The federal gas tax was last raised exclusively for highway and mass transit improvements in 1982 by President Reagan, as part of an economic growth and jobs creation package. Since then, the federal highway user fee has been raised twice, in 1991 for a combination of transportation investment and deficit reduction, and in 1994 strictly for deficit reduction. The fee has been exclusively earmarked for highway and transit improvements since 1998.

"There is solid majority support [for a gas tax increase] among both Republicans and Democrats," according to Goeas and Lake. Fifty-one percent of Independents would support a gas tax increase, they said. The pollsters also found that support climbs to 62 percent among moderate and liberal voters and even holds at 52 percent among conservatives.

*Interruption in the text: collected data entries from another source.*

(* ===== verification/SnowmanState.v ===== *)
(** * The invariant of chain consensus

    What holds of a [Topological] between calls: its blocks form a tree under the
    last accepted block, every block knows its children, the snow tree of a block
    is one that the calls on it can produce, and the recorded decisions are a
    chain of accepted blocks and the blocks that conflict with it.

    Blocks are determined by their identifiers: [U] is the block of each
    identifier, with heights that follow the parents. *)
From S2P Require Import Prelude Ids Bag Snowball SnowTree SnowTreeSafety Forest Snowman SnowmanVotes.

(** ** The universe of blocks *)

Record universe_ok (U : gmap ID Block) (genesis : ID) (genesisHeight : Z) : Prop := {
  uo_genesis : U !! genesis = None;
  uo_id x b : U !! x = Some b → blk_ID b = x;
  uo_height x b : U !! x = Some b → 0 ≤ blk_Height b;
  uo_parent x b pb : U !! x = Some b → U !! blk_Parent b = Some pb → blk_Height b = blk_Height pb + 1;
  uo_first x b : U !! x = Some b → blk_Parent b = genesis → blk_Height b = genesisHeight + 1;
}.

Section State.
Context `{F : SnowFactory} `{!MapRange ID} (p : Parameters) `{!SnowLaws F p}.
Context (Hparams : Verify p = Ok tt).
Context (U : gmap ID Block) (genesis : ID) (genesisHeight : Z) (HU : universe_ok U genesis genesisHeight).
Implicit Types (ts : Topological) (B : gmap ID snowmanBlock).
Section Safety.
Context `{F : SnowFactory} `{!MapRange ID} (p : Parameters) `{!SnowLaws F p}.
Context (Hparams : Verify p = Ok tt).
Context (U : gmap ID Block) (genesis : ID) (genesisHeight : Z) (HU : universe_ok U genesis genesisHeight).
Context {Error : Type} (calls : list decision → decision → option Error) (Hcalls : ∀ log d, calls log d = None).
Implicit Types (ts : Topological) (B : gmap ID snowmanBlock).

#[local] Abbreviation blocks_ok := (blocks_ok p U genesis).
#[local] Abbreviation Upar := (Upar U).
#[local] Abbreviation Urank := (Urank U).
#[local] Abbreviation hU := (hU U genesisHeight).
#[local] Abbreviation anc := (ancestors Upar Urank).
#[local] Abbreviation Urank_lt := (Urank_lt U genesis genesisHeight HU).
#[local] Abbreviation anc_eq := (ancestors_eq Upar Urank Urank_lt).
#[local] Abbreviation chain_ok := (chain_ok p U genesis genesisHeight).
#[local] Abbreviation preferred_ok := (preferred_ok U genesisHeight).
#[local] Abbreviation log_ok := (log_ok U genesis).

(** ** Updates of the blocks *)

(** What the invariant reads of a block: everything but the flag. *)
Definition core (n : snowmanBlock) : option Block * option Tree * gmap ID Block := (sm_blk n, sm_sb n, sm_children n).

Lemma core_lookup B B' x n : core <$> B' = core <$> B → B' !! x = Some n → ∃ n', B !! x = Some n' ∧ core n' = core n.
Proof.
  intros Heq Hn. apply (f_equal (lookup x)) in Heq. rewrite !lookup_fmap, Hn in Heq. simpl in Heq.
  symmetry in Heq. apply fmap_Some in Heq as (n' & Hn' & Hc). eauto.
Qed.

Lemma core_is_Some B B' x : core <$> B' = core <$> B → is_Some (B' !! x) ↔ is_Some (B !! x).
Proof. intros Heq. rewrite <- !(fmap_is_Some core), <- !lookup_fmap, Heq. done. Qed.

Lemma blocks_ok_core B B' la : core <$> B' = core <$> B → blocks_ok B la → blocks_ok B' la.
Proof.
  intros Heq Hb. pose proof (λ x, core_is_Some B B' x Heq) as Hd. split.
  - apply Hd, (bo_root _ _ _ _ _ Hb).
  - intros x n (n' & Hn' & [= <- _ _])%(core_lookup _ _ _ _ Heq). by apply (bo_blk _ _ _ _ _ Hb).
  - intros n (n' & Hn' & [= <- _ _])%(core_lookup _ _ _ _ Heq). by apply (bo_genesis _ _ _ _ _ Hb).
  - intros x b Hx Hxla HUx. apply Hd. apply (bo_parent _ _ _ _ _ Hb x); [by apply Hd|done|done].
  - intros x n (n' & Hn' & [= _ _ <-])%(core_lookup _ _ _ _ Heq) c b. rewrite Hd. by apply (bo_children _ _ _ _ _ Hb).
  - intros x n (n' & Hn' & [= _ Hs Hc])%(core_lookup _ _ _ _ Heq). pose proof (bo_sb _ _ _ _ _ Hb x n' Hn') as Hok.
    unfold sb_ok in *. by rewrite <- Hs, <- Hc.
Qed.

Lemma falter_core f nextID (children : gmap ID Block) B : core <$> falter_children f nextID children B = core <$> B.
Proof.
  unfold falter_children. generalize (map_range children). intros l. revert B.
  induction l as [|[c b] l IH]; intros B; simpl; [done|]. rewrite IH. destruct (negb f && bool_decide (c = nextID)); [done|].
  apply map_eq. intros x. rewrite !lookup_fmap. destruct (decide (x = c)) as [->|Hne].
  - rewrite lookup_alter_eq. by destruct (B !! c).
  - by rewrite lookup_alter_ne.
Qed.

If their member of Congress voted in favor of such a gas tax proposal, 18 percent of voters say they would be more likely to vote for them in the 2004 election, while 32 percent would be less likely. And 47 percent said it would make no difference in their vote.

The transportation questions were included in the "Battleground Omnibus Poll," which conducted telephone interviews with 1,005 registered "likely" voters nationwide September 7 through 10, 2003. The questions were asked on behalf of the American Road & Transportation Builders Association (ARTBA), American Public Transportation Association and the Association of Equipment Manufacturers (AEM).